Activity — Copy exactly the lines of the data below that run from the line holding "is_nullish e = true ->" through the line holding "message_text e = Normal text -> tells", both ends included.

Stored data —
•••••
Lemma waits_app t1 t2 : waits (t1 ++ t2) = (waits t1 ++ waits t2)%list.
Proof.
  induction t1 as [| e t1 IH]; [reflexivity |].
  destruct e; cbn; rewrite IH; reflexivity.
Qed.

(** ** The message of a failure: lemmas *)

Lemma Get_nullish e key :
  is_nullish e = true -> exists x, Get e key = Throw x /\ is_TypeError x = true.
Proof.
  destruct e; try discriminate; intros _; eexists; split; reflexivity.
Qed.

Lemma Get_not_nullish a key :
  is_nullish a = false -> exists v, Get a key = Normal v.
Proof.
  destruct a; cbn; try discriminate; intros _; eauto.
  - destruct (assoc key fields); eauto.
  - destruct (key =? "message")%string; eauto.
Qed.

Lemma Get_throws e key x :
  Get e key = Throw x -> is_TypeError x = true /\ is_nullish e = true.
Proof.
  destruct e; cbn; try discriminate.
  - intros [= <-]. split; reflexivity.
  - intros [= <-]. split; reflexivity.
  - destruct (assoc key fields); discriminate.
  - destruct (key =? "message")%string; discriminate.
Qed.

Lemma ToString_throws v x : ToString v = Throw x -> x = cannot_convert.
Proof. unfold ToString. destruct (printable v); [discriminate | intros [= <-]; reflexivity]. Qed.

Lemma ToString_printable v :
  printable v = true -> ToString v = Normal (printed v).
Proof. intros H. unfold ToString. rewrite H. reflexivity. Qed.

Lemma tells_told e : tells e = true -> message_text e = Normal (told e).
Proof.
  unfold tells, told. destruct (message_text e); [reflexivity | discriminate].
Qed.

Lemma message_text_tells e text :
  message_text e = Normal text -> tells e = true /\ told e = text.
Proof. intros H. unfold tells, told. rewrite H. split; reflexivity. Qed.

Lemma message_text_normal e text :
  message_text e = Normal text -> is_nullish e = false.
Proof. destruct e; try reflexivity; discriminate. Qed.

(** The error of a message that cannot be read or printed is a
    [TypeError] of the engine, never the failure itself. *)
Lemma message_text_throws e x :
  message_text e = Throw x -> is_TypeError x = true /\ x <> e.
Proof.
  unfold message_text. destruct (Get e "message") as [m | y] eqn:Hget.
  - intros Hm. apply ToString_throws in Hm as Hx. subst x.
    split; [reflexivity |]. intros <-. cbn in Hget. injection Hget as <-.
    discriminate.
  - intros [= <-]. destruct (Get_throws e "message" y Hget) as [Hty Hnull].
    split; [exact Hty |]. intros <-. destruct y; discriminate.
Qed.

(** The error built after the loop is never the last failure itself. *)
Lemma exhausted_fresh N e text :
  message_text e = Normal text -> exhausted N text <> e.
Proof.
  intros Hm Heq. subst e.
  change (Normal ("Operation failed after " ++ NumberToString N
                    ++ " attempts: " ++ text) = Normal text) in Hm.
  apply (f_equal (fun c => match c with
                           | Normal t => String.length t
                           | Throw _ => 0%nat
                           end)) in Hm.
  cbv beta iota in Hm. rewrite !length_app_string in Hm.
  cbn [String.length] in Hm. lia.
Qed.

(** ** The retry loop: lemmas *)

Section RetryFacts.

Context {S : Type}.
Implicit Types (fn : @operation S) (s : S).

Lemma result_after {A} (t : list event) (r : outcome S A) :
  result (after t r) = result r.
Proof. destruct r as [[c s'] t']. reflexivity. Qed.

Lemma final_after {A} (t : list event) (r : outcome S A) :
  final (after t r) = final r.
Proof. destruct r as [[c s'] t']. reflexivity. Qed.

Lemma trace_after {A} (t : list event) (r : outcome S A) :
  trace (after t r) = (t ++ trace r)%list.
Proof. destruct r as [[c s'] t']. reflexivity. Qed.

Lemma retry_from_step fn N d a err s :
  retry_from fn N d a err s =
  if a <=? N then
    match fn s with
    | (Normal r, s1) => (Normal r, s1, [Call "fn"])
    | (Throw e, s1) =>
        match attempt_failed N d a e s1 with
        | (Normal _, s2, t2) =>
            after (Call "fn" :: t2) (retry_from fn N d (a + 1) e s2)
        | (Throw e', s2, t2) => (Throw e', s2, Call "fn" :: t2)
        end
    end
  else all_failed N err s.
Proof.
  rewrite retry_from_equation_1.
  destruct (Z_le_dec a N) as [Hle | Hgt].
  - rewrite (proj2 (Z.leb_le a N) Hle).
    unfold retry_from_unfold_clause_1, invoke.
    destruct (fn s) as [[r | e] s1]; [reflexivity |].
    unfold retry_from_unfold_clause_1_clause_1.
    destruct (attempt_failed N d a e s1) as [[[u | e'] s2] t2]; reflexivity.
  - rewrite (proj2 (Z.leb_gt a N)) by lia. reflexivity.
Qed.

Lemma attempt_failed_spec N d a e s :
  attempt_failed N d a e s =
  match message_text e with
  | Normal text => (Normal tt, s, attempt_lines N d a text)
  | Throw x => (Throw x, s, [])
  end.
Proof.
  unfold attempt_failed, message_text, attempt_lines, bind, lift, console_log,
    delay, emit.
  destruct (Get e "message") as [m | x]; [| reflexivity].
  destruct (ToString m) as [text | x]; [| reflexivity].
  cbn. destruct (a <? N); reflexivity.
Qed.

Lemma all_failed_spec N e s :
  all_failed N e s =
  match message_text e with
  | Normal text => (Throw (exhausted N text), s, [])
  | Throw x => (Throw x, s, [])
  end.
Proof.
  unfold all_failed, message_text, exhausted, bind, lift, throw.
  destruct (Get e "message") as [m | x]; [| reflexivity].
  destruct (ToString m); reflexivity.
Qed.

Lemma state_after_succ fn k s :
  state_after fn (Datatypes.S k) s = state_after fn k (snd (fn s)).
Proof. unfold state_after. apply Nat.iter_succ_r. Qed.

Lemma settles_succ fn k s :
  settles fn (Datatypes.S k) s = settles fn k (snd (fn s)).
Proof. unfold settles. rewrite state_after_succ. reflexivity. Qed.

Lemma waits_attempt_lines N d a m :
  waits (attempt_lines N d a m) = if a <? N then [d] else [].
Proof. unfold attempt_lines. destruct (a <? N); reflexivity. Qed.

Lemma calls_attempt_lines N d a m : calls "fn" (attempt_lines N d a m) = 0%nat.
Proof. unfold attempt_lines. destruct (a <? N); reflexivity. Qed.


Lemma trace_step_calls N d a text t :
  calls "fn" (Call "fn" :: attempt_lines N d a text ++ t)
  = Datatypes.S (calls "fn" t).
Proof.
  change (Call "fn" :: attempt_lines N d a text ++ t)%list
    with ([Call "fn"] ++ attempt_lines N d a text ++ t)%list.
  rewrite !calls_app, calls_attempt_lines. reflexivity.
Qed.

Lemma trace_step_waits N d a text t :
  waits (Call "fn" :: attempt_lines N d a text ++ t)
  = ((if a <? N then [d] else []) ++ waits t)%list.
Proof.
  change (Call "fn" :: attempt_lines N d a text ++ t)%list
    with ([Call "fn"] ++ attempt_lines N d a text ++ t)%list.
  rewrite !waits_app, waits_attempt_lines. reflexivity.
Qed.

(** A success at the [k]-th call from here, after failures whose
    messages read and print, ends the loop with that result. *)
Lemma retry_from_first_success fn N d r :
  forall (k : nat) a err s,
    a + Z.of_nat k <= N ->
    (forall i, (i < k)%nat ->
       exists e, settles fn i s = Throw e /\ tells e = true) ->
    settles fn k s = Normal r ->
    let out := retry_from fn N d a err s in
    result out = Normal r
    /\ final out = state_after fn (Datatypes.S k) s
    /\ calls "fn" (trace out) = Datatypes.S k
    /\ waits (trace out) = repeat d k.
Proof.
  induction k as [| k IH]; intros a err s Hle Hfail Hok out; subst out.
  - rewrite retry_from_step, (proj2 (Z.leb_le a N)) by lia.
    unfold settles in Hok. cbn in Hok.
    destruct (fn s) as [[r' | e] s1] eqn:Hfn; cbn in Hok; [| discriminate].
    injection Hok as ->.
    cbn. rewrite Hfn. repeat split; reflexivity.
  - rewrite retry_from_step, (proj2 (Z.leb_le a N)) by lia.
    destruct (Hfail 0%nat) as [e [He Hread]]; [lia |].
    unfold settles in He. cbn in He.
    destruct (fn s) as [[r' | e'] s1] eqn:Hfn; cbn in He; [discriminate |].
    injection He as ->.
    rewrite attempt_failed_spec, (tells_told _ Hread).
    assert (Hnext : snd (fn s) = s1) by (rewrite Hfn; reflexivity).
    destruct (IH (a + 1) e s1) as [Hr [Hf [Hc Hw]]].
    + lia.
    + intros i Hi. rewrite <- Hnext, <- settles_succ. apply Hfail. lia.
    + rewrite <- Hnext, <- settles_succ. exact Hok.
    + rewrite result_after, final_after, trace_after.
      rewrite (state_after_succ fn (Datatypes.S k)), Hnext.
      cbn [app]. rewrite trace_step_calls, trace_step_waits, Hc, Hw.
      rewrite (proj2 (Z.ltb_lt a N)) by lia.
      repeat split; assumption.
Qed.

(** Failures whose messages read and print, on every call: the loop
    makes [n + 1] calls from an attempt index [n] short of [maxRetries],
    waits [n] times, and throws the error that quotes [maxRetries]. *)
Lemma retry_from_all_fail fn N d :
  forall (n : nat) a err s,
    a + Z.of_nat n = N ->
    (forall i, (i <= n)%nat ->
       exists e, settles fn i s = Throw e /\ tells e = true) ->
    exists last,
      settles fn n s = Throw last
      /\ let out := retry_from fn N d a err s in
         result out = Throw (exhausted N (told last))
         /\ final out = state_after fn (Datatypes.S n) s
         /\ calls "fn" (trace out) = Datatypes.S n
         /\ waits (trace out) = repeat d n.
Proof.
  induction n as [| n IH]; intros a err s Hle Hfail.
  - destruct (Hfail 0%nat) as [e [He Hread]]; [lia |].
    exists e. split; [exact He |]. cbv zeta.
    rewrite retry_from_step, (proj2 (Z.leb_le a N)) by lia.
    unfold settles in He. cbn in He.
    destruct (fn s) as [[r' | e'] s1] eqn:Hfn; cbn in He; [discriminate |].
    injection He as ->.
    rewrite attempt_failed_spec, (tells_told _ Hread).
    rewrite retry_from_step, (proj2 (Z.leb_gt (a + 1) N)) by lia.
    rewrite all_failed_spec, (tells_told _ Hread).
    rewrite result_after, final_after, trace_after.
    unfold result, final, trace; cbn [fst snd].
    rewrite state_after_succ, Hfn. cbn [app].
    rewrite trace_step_calls, trace_step_waits.
    rewrite (proj2 (Z.ltb_ge a N)) by lia.
    repeat split.
  - destruct (Hfail 0%nat) as [e [He Hread]]; [lia |].
    unfold settles in He. cbn in He.
    destruct (fn s) as [[r' | e'] s1] eqn:Hfn; cbn in He; [discriminate |].
    injection He as ->.
    assert (Hnext : snd (fn s) = s1) by (rewrite Hfn; reflexivity).
    destruct (IH (a + 1) e s1) as [last [Hlast [Hr [Hf [Hc Hw]]]]].
    + lia.
    + intros i Hi. rewrite <- Hnext, <- settles_succ. apply Hfail. lia.
    + exists last. split; [rewrite settles_succ, Hnext; exact Hlast |].
      cbv zeta in *.
      rewrite retry_from_step, (proj2 (Z.leb_le a N)) by lia.
      rewrite Hfn, attempt_failed_spec, (tells_told _ Hread).
      rewrite result_after, final_after, trace_after.
      rewrite (state_after_succ fn (Datatypes.S n)), Hnext.
      cbn [app]. rewrite trace_step_calls, trace_step_waits, Hc, Hw.
      rewrite (proj2 (Z.ltb_lt a N)) by lia.
      repeat split; assumption.
Qed.

(** The loop from [attempt]: at most one call per remaining index, one
    wait fewer than calls, every wait of [delayMs], and the world moved
    once per call. *)
Lemma retry_from_calls fn N d :
  forall (n : nat) a err s,
    Z.to_nat (N + 1 - a) = n ->
    let out := retry_from fn N d a err s in
    (calls "fn" (trace out) <= n)%nat
    /\ (a <= N -> (1 <= calls "fn" (trace out))%nat)
    /\ waits (trace out) = repeat d (Nat.pred (calls "fn" (trace out)))
    /\ final out = state_after fn (calls "fn" (trace out)) s.
Proof.
  induction n as [| n IH]; intros a err s Hn out; subst out.
  - rewrite retry_from_step, (proj2 (Z.leb_gt a N)) by lia.
    rewrite all_failed_spec.
    destruct (message_text err); cbn; repeat split; lia.
  - rewrite retry_from_step, (proj2 (Z.leb_le a N)) by lia.
    destruct (fn s) as [[r | e] s1] eqn:Hfn.
    + cbn. rewrite Hfn. repeat split; lia.
    + assert (Hnext : snd (fn s) = s1) by (rewrite Hfn; reflexivity).
      rewrite attempt_failed_spec.
      destruct (message_text e) as [text | x].
      * destruct (IH (a + 1) e s1) as [Hc [Hpos [Hw Hf]]]; [lia |].
        rewrite final_after, trace_after. cbn [app].
        rewrite trace_step_calls, trace_step_waits, Hw, Hf.
        cbn [Nat.pred].
        rewrite state_after_succ, Hnext.
        split; [lia |]. split; [lia |]. split; [| reflexivity].
        destruct (Z.ltb_spec a N) as [Hlt | Hge].
        -- specialize (Hpos ltac:(lia)).
           destruct (calls "fn" (trace (retry_from fn N d (a + 1) e s1)));
             [lia | reflexivity].
        -- assert (calls "fn" (trace (retry_from fn N d (a + 1) e s1)) = 0%nat)
             as -> by lia.
           reflexivity.
      * cbn. rewrite Hfn. repeat split; lia.
Qed.

(** A returned value is the result of the first call that succeeded. *)
Lemma retry_from_returned fn N d r :
  forall (n : nat) a err s,
    Z.to_nat (N + 1 - a) = n ->
    result (retry_from fn N d a err s) = Normal r ->
    exists k : nat,
      a + Z.of_nat k <= N
      /\ settles fn k s = Normal r
      /\ (forall i, (i < k)%nat ->
            exists e, settles fn i s = Throw e /\ is_nullish e = false)
      /\ calls "fn" (trace (retry_from fn N d a err s)) = Datatypes.S k.
Proof.
  induction n as [| n IH]; intros a err s Hn Hres.
  - rewrite retry_from_step, (proj2 (Z.leb_gt a N)) in Hres by lia.
    rewrite all_failed_spec in Hres.
    destruct (message_text err); discriminate.
  - rewrite retry_from_step, (proj2 (Z.leb_le a N)) in * by lia.
    destruct (fn s) as [[r' | e] s1] eqn:Hfn.
    + injection Hres as ->. exists 0%nat.
      unfold settles. cbn. rewrite Hfn.
      repeat split; [lia | intros i Hi; lia].
    + assert (Hnext : snd (fn s) = s1) by (rewrite Hfn; reflexivity).
      rewrite attempt_failed_spec in *.
      destruct (message_text e) as [text | x] eqn:Hget; [| discriminate].
      rewrite result_after in Hres.
      destruct (IH (a + 1) e s1 ltac:(lia) Hres) as [k [Hk [Hok [Hbefore Hc]]]].
      exists (Datatypes.S k).
      rewrite settles_succ, Hnext, trace_after. cbn [app].
      rewrite trace_step_calls, Hc.
      repeat split; [lia | exact Hok |].
      intros [| i] Hi.
      * exists e. unfold settles. cbn. rewrite Hfn. split; [reflexivity |].
        exact (message_text_normal e text Hget).
      * rewrite settles_succ, Hnext. apply Hbefore. lia.
Qed.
•••••
Solution for this exercise —
  is_nullish e = true -> exists x, Get e key = Throw x /\ is_TypeError x = true.
Proof.
  destruct e; try discriminate; intros _; eexists; split; reflexivity.
Qed.

Lemma Get_not_nullish a key :
  is_nullish a = false -> exists v, Get a key = Normal v.
Proof.
  destruct a; cbn; try discriminate; intros _; eauto.
  - destruct (assoc key fields); eauto.
  - destruct (key =? "message")%string; eauto.
Qed.

Lemma Get_throws e key x :
  Get e key = Throw x -> is_TypeError x = true /\ is_nullish e = true.
Proof.
  destruct e; cbn; try discriminate.
  - intros [= <-]. split; reflexivity.
  - intros [= <-]. split; reflexivity.
  - destruct (assoc key fields); discriminate.
  - destruct (key =? "message")%string; discriminate.
Qed.

Lemma ToString_throws v x : ToString v = Throw x -> x = cannot_convert.
Proof. unfold ToString. destruct (printable v); [discriminate | intros [= <-]; reflexivity]. Qed.

Lemma ToString_printable v :
  printable v = true -> ToString v = Normal (printed v).
Proof. intros H. unfold ToString. rewrite H. reflexivity. Qed.

Lemma tells_told e : tells e = true -> message_text e = Normal (told e).
Proof.
  unfold tells, told. destruct (message_text e); [reflexivity | discriminate].
Qed.

Lemma message_text_tells e text :
  message_text e = Normal text -> tells e = true /\ told e = text.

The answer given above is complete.